Dalam rangka memperingati hari pahlawan tepat hari ini 10 November 2021, kita akan mengulas tokoh ulama Islam yang juga pahlawan nasional Indonesia. Ia memiliki wawasan luas dan pemikiran visioner dalam sejarah perjuangan.

Beliau adalah pahlawan nasional yang menjadi tokoh penting dalam gerakan 10 November di Surabaya. Bersama Bung Tomo yang kelak diperingati sebagai Hari Pahlawan.

Dia  tokoh paling penting bagi kaum nahdliyin (masyarakat Nahdlatul Ulama). Dia Adalah Kiyai Haji Muhammad Hasyim Asy'ari.

KH. Hasyim Asy’ari memiliki nama lengkap Muhammad Hasyim bin Asy’ari bin Abdul Wahid bin Abdul Halim atau yang populer dengan nama Pangeran Benawa bin Abdul Rahman, yang juga dikenal dengan julukan Jaka Tingkir (Sultan Hadiwijaya) bin Abdullah bin Abdul Aziz bin Abdul Fatah bin Maulana Ishaq bin Ainul Yakin atau yang lebih populer dengan sebutan Sunan Giri.

Jika dilihat dari silsilahnya, Kiai Hasyim mewakili dua trah sekaligus, yaitu bangawan jawa dan elit agama (Islam).

Ia dilahirkan dari pasangan Kiai Asy’ari dan Halimah pada hari Selasa kliwon tanggal 14 Februari tahun 1871 M atau bertepatan dengan 12 Dzulqa’dah tahun 1287 H.

Tempat kelahiran beliau berada disekitar 2 kilometer ke arah utara dari kota Jombang, tepatnya di Pesantren Gedang. Gedang sendiri merupakan salah satu dusun yang terletak di desa Tambakrejo kecamatan Jombang.

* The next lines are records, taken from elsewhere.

(** After one more string. *)
Lemma fetched_more n F pg root sz a l s s2 ok new s' :
  vstep {[pg]} s s2 -> pg ∈ F -> (forall x, x ∈ F -> page x) ->
  same_user (mem s) (mem s2) root -> low_user (mem s) root -> low_user (mem s2) root -> sz <= 2 ^ 32 -> 0 <= a ->
  word_ok (mem s) root sz a -> uword (mem s) root a <> 0 -> ustring (mem s) root (uword (mem s) root a) PGSIZE l ->
  page_holds (mem s2) pg l ->
  fetched n (F ∖ {[pg]}) root sz (a + 4) s2 ok new s' -> fetched (S n) F root sz a s ok (pg :: new) s'.
Proof.
  intros V Hpg HP Hsu Hlow Hlow2 Hsz Ha Hw H0 Hl Hpl (V' & Hnd & Hin & HF & Hok). unfold fetched.
  assert (pg ∉ new) as Hni by (intros Hx; apply Hin in Hx; clear -Hx; set_solver). split_and!.
  - apply (vstep_trans F s s2 s'); eapply vstep_mono; [|exact V| |exact V']; [clear -Hpg; set_solver|clear; set_solver].
  - by constructor.
  - intros x [->|Hx]%elem_of_cons; [done|]. apply Hin in Hx. clear -Hx. set_solver.
  - rewrite list_to_set_cons, <- difference_difference_l_L. done.
  - destruct ok.
    + destruct Hok as (args & Hlen & Hv & Hh). exists (l :: args). split_and!; [cbn; lia| |].
      * apply argvec_cons; [done..|]. apply (same_user_argvec (mem s2)); [by apply same_user_sym|done|done|lia|done].
      * constructor; [|done]. destruct V' as [Ha' _].
        apply (page_holds_frame (F ∖ {[pg]}) (mem s2)); [done| |by apply HP|clear; set_solver|apply Hl|done].
        intros x Hx. apply HP. clear -Hx. set_solver.
    + intros args Hv. inversion Hv as [|b l' args' _ _ Hl' Hv']; subst; [done|]. cbn [length].
      destruct (Hok args') as [|Hlt]; [by apply (same_user_argvec (mem s)); [..|lia|]|lia|].
      right. rewrite size_difference in Hlt by (clear -Hpg; set_solver). rewrite size_singleton in Hlt. lia.
Qed.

Sejak masa kanak-kanak, Kiai Hasyim hidup dalam lingkungan Pesantren Muslim tradisional Gedang. Pada umur lima tahun Kiai Hasyim berpindah dari Gedang ke desa Keras, sebuah desa di sebelah selatan kota Jombang karena mengikuti ayah dan ibunya yang sedang membangun pesantren baru.

Di sini, Kiai Hasyim menghabiskan masa kecilnya hingga berumur 15 tahun, sebelum akhirnya, meninggalkan keras dan menjelajahi berbagai pesantren ternama saat itu hingga ke Makkah.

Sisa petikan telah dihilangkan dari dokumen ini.